Но скорпион уже не успел. Паук развернулся, встал на лапы и взвёл циркуляры. Пилы визжали, проваливаясь в броню Волкаша, как в масло. Но вздрогнули, меняя октаву. Сразу две наткнулись на алмазную жилку, крутанулись в обратную сторону – и отскочили назад.
Одна пила раскололась. Другая сорвалась и в мгновение ока отрезала Замардино лапу! Тот покатился, подбирая уцелевшие ноги, и опять закрылся в шар.

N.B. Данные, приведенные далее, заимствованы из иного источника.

(** * Multilingual Communication Assistant: the turn pipeline and the
      conversation loop

    A shallow embedding of [src/gemini_client.py], [src/gui_app.py],
    [src/voice_assistant.py] and [src/main.py].

    - Python text ([str]) is modelled by [string]: a sequence of code points
      below 256.  [strip], [lower] and [isspace] follow CPython on that
      range.  Literals of the source with characters above it (the symbols
      in labels and messages) stand as their UTF-8 bytes; they are only
      ever compared for equality.
    - The attributes of the GUI object ([self.conversation_active],
      [self.input_language], ...) are the fields of one record, [GUI].
    - A method that runs on a background thread is a value of [Thread]: a
      tree of atomic steps, each of which reads or writes the shared object
      once or performs one call to an external service.  [run] executes such
      a thread under a schedule of foreground (Tk main thread) handlers that
      are interleaved between its atomic steps.
    - What a background thread hands to the main thread with
      [root.after(0, ...)] is kept in a queue.  A queued [lambda] reads the
      variables of the thread that made it when the main thread runs it:
      these variables are part of the shared state, and [except ... as e]
      binds [e] for the time of the clause only.
    - The external services (translation, inference, synthesis, playback)
      are the fields of [World]; every use of one is recorded in the
      [log] of the state, in order, with the messages, prints and
      dialogs. *)

From Stdlib Require Import Ascii String NArith.
From stdpp Require Import gmap strings list.
Lemma missing_defaults_NoDup (fields : list (string * field)) (obj : dict) :
  List.NoDup (keys fields) -> List.NoDup (keys (missing_defaults fields obj)).
Proof.
  induction fields as [|[name f] fs IH]; simpl; intros Hnd; [constructor|].
  inversion Hnd as [|? ? Hn Hfs]; subst. unfold missing_defaults in *. simpl.
  destruct (dict_contains obj name); [auto|].
  destruct (default f) as [d|]; simpl; [|auto].
  constructor; [|auto]. intros Hin.
  unfold keys in Hin. apply in_map_iff in Hin as (kv & Hk & Hin).
  apply (missing_defaults_In fs obj kv) in Hin as (_ & f' & Hf & _).
  apply Hn. rewrite <- Hk. change (fst kv) with (fst (fst kv, f')). now apply in_map.
Qed.

Lemma keys_map_override (other d : dict) : keys (map (override other) d) = keys d.
Proof. unfold keys. rewrite map_map. reflexivity. Qed.

Lemma extras_In (fields : list (string * field)) (obj : dict) (kv : string * value) :
  In kv (extras fields obj) -> In kv obj /\ ~ In (fst kv) (keys fields).
Proof.
  unfold extras. intros H. apply filter_In in H as [Hin Hf]. split; [exact Hin|].
  apply negb_true_iff in Hf. now apply dict_contains_false in Hf.
Qed.

Lemma parsed_NoDup (fields : list (string * field)) (extra : extra_policy) (obj values : dict) :
  List.NoDup (keys fields) -> List.NoDup (keys obj) ->
  Forall2 (field_parsed obj) fields values ->
  List.NoDup (keys (values ++ match extra with Allow => extras fields obj | _ => [] end)).
Proof.
  intros Hf Ho Hv. unfold keys. rewrite map_app. apply NoDup_app_In.
  fold (keys values). rewrite (field_parsed_keys _ _ _ Hv). split; [exact Hf|]. split.
  - intros k Hk Hin. destruct extra; try destruct Hin.
    apply in_map_iff in Hin as (kv & <- & Hin). now apply extras_In in Hin as [_ ?].
  - destruct extra; try constructor. now apply keys_filter_NoDup.
Qed.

– Сейчас! – напомнил Бритц.
Пока Замардино катался от боли, Волкаш, не теряя времени, заварил его броню по швам слева. Паук не смог раскрыться полностью и заковылял, как рак-отшельник. Боком, на треть в тяжёлой раковине. Теперь он использовал её, как щит. Но прыгать уже не мог и ничего не видел слева. Пропускал удары хвоста и горел уже целиком. Волкаш начал оттеснять его к краю арены.